═══ Excerpted data
(** No [<=] or [>=] of the expression compares a NaN in this group. *)
Fixpoint no_nan_grouped (rows : list EvalRow) (n : Node) : Prop :=
  match n with
  | BinaryOp op l r _ _ =>
      no_nan_grouped rows l ∧ no_nan_grouped rows r ∧
      (ordering_op op → ∀ x y dx dy,
         evalGrouped std_sort l rows = Ok x → evalGrouped std_sort r rows = Ok y →
         asReal x = Ok dx → asReal y = Ok dy → is_nan dx = false ∧ is_nan dy = false)
  | UnaryOp _ e _ _ => no_nan_grouped rows e
  | FunctionCall _ args _ _ _ => ∀ row, row ∈ rows → Forall (no_nan_ordering row) args
  | _ => True
  end.

Lemma fold_is_wildcard n notes n' notes' :
  foldConstants n notes = Ok (n', notes') → is_wildcard n' = is_wildcard n.
Proof.
  intros H. destruct n; cbn [foldConstants] in H; pass_inv; try done.
  - destruct (tryFoldExpr_cases _ _ _ _ Hm1) as [[v ->]|[-> _]]; done.
  - destruct (fold_unary_cases _ _ _ _ _ _ _ Hk) as [[v ->]|[-> _]]; done.
Qed.

Lemma foldConstants_same rows n notes n' notes' :
  (∀ row, row ∈ rows → no_nan_ordering row n) →
  foldConstants n notes = Ok (n', notes') → same_expression rows n n'.
Proof.
  intros Hn H. split; [by eapply fold_is_wildcard|]. intros row Hr.
  eapply foldConstants_eval; eauto.
Qed.

Lemma foldConstants_grouped rows n notes n' notes' :
  rows ≠ [] → no_nan_grouped rows n → foldConstants n notes = Ok (n', notes') →
  evalGrouped std_sort n' rows = evalGrouped std_sort n rows.
Proof.
  intros Hne. revert notes n' notes'.
  induction n as [| | |op l IHl r IHr alias p|op e IH alias p|f args d alias p| |s];
    intros notes n' notes' Hnan H; cbn [foldConstants] in H; pass_inv; try done.
  - destruct Hnan as (Hl & Hr & Hop).
    specialize (IHl _ _ _ Hl Hm). specialize (IHr _ _ _ Hr Hm0).
    destruct a1 as [folded|]; cbn [default]; unfold id;
      [|cbn [evalGrouped]; by rewrite IHl, IHr].
    cbn [evalGrouped]. rewrite <- IHl, <- IHr in *.
    destruct a as [va ?| | | | | | |]; try discriminate Hm1.
    destruct a0 as [vb ?| | | | | | |]; try discriminate Hm1.
    rewrite !evalGrouped_literal in * by done.
    pose proof (tryFoldExpr_eval op (Literal va at_) (Literal vb at_0) alias p
                  (mkRow None []) n0 folded n1 Hm1 Hop) as E.
    destruct (tryFoldExpr_cases _ _ _ _ Hm1) as [[v [= ->]]|[[=] _]].
    rewrite evalGrouped_literal by done. exact E.
  - specialize (IH _ _ _ Hnan Hm). cbn [evalGrouped]. rewrite <- IH.
    pose proof (fold_unary_eval _ _ _ _ (mkRow None []) _ _ _ Hk) as E.
    destruct (fold_unary_cases _ _ _ _ _ _ _ Hk) as [[v ->]|[-> _]]; [|done].
    rewrite evalGrouped_literal by done.
    destruct a as [va ?| | | | | | |]; try discriminate Hk.
    by rewrite evalGrouped_literal by done.
  - cbn [evalGrouped hasAggregate].
    destruct (aggregate_name f); [|by destruct rows].
    apply aggregate_ext. apply pmap_Ok in Hm. cbn in Hnan.
    revert Hnan. induction Hm as [|x y xs ys (m & m' & Hxy) _ IHm]; intros Hnan; constructor.
    + eapply foldConstants_same; [|done]. intros row Hrow.
      by pose proof (Forall_inv (Hnan row Hrow)).
    + apply IHm. intros row Hrow. by pose proof (Forall_inv_tail (Hnan row Hrow)).
Qed.

(** ** COUNT of a column that is never null *)

Context (cat : Catalog).

(** A row of the base table of a SELECT, as [scanTable] binds it: one value per
    column, and no null where the metadata excludes it. *)
Record base_row (s : Select_) (t : TableMeta) (row : EvalRow) : Prop := {
  br_schema : ∃ cols, boundSchema cat (s_fromTable s) (s_fromAlias s) = Ok cols ∧
                      columns row = Some cols;
  br_width : length (values row) = length (t_columns t);
  br_not_null : ∀ i m v, t_columns t !! i = Some m → values row !! i = Some v →
                  isGuaranteedNonNull m = true → isNull v = false;
}.

Definition base_table (s : Select_) (t : TableMeta) : Prop :=
  table_of (Some cat) s = Some t ∧ NoDup (map cm_name (t_columns t)).

Lemma base_row_columns s t row :
  base_table s t → base_row s t row →
  columns row = Some (map (λ m, mkBound (s_fromTable s) (s_fromAlias s) (cm_name m))
                        (t_columns t)).
Proof.
  intros [Ht _] [(cols & Hb & Hc) _ _]. rewrite Hc. f_equal.
  unfold boundSchema in Hb. cbn in Ht. rewrite Ht in Hb. congruence.
Qed.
══════
=== What the exercise asks ===
Beginning with the first line of the listing above, please write out every line exactly until you reach the line that contains "(ordering_op op →", and include that one too.

=== Answer to the problem ===
(** No [<=] or [>=] of the expression compares a NaN in this group. *)
Fixpoint no_nan_grouped (rows : list EvalRow) (n : Node) : Prop :=
  match n with
  | BinaryOp op l r _ _ =>
      no_nan_grouped rows l ∧ no_nan_grouped rows r ∧
      (ordering_op op → ∀ x y dx dy,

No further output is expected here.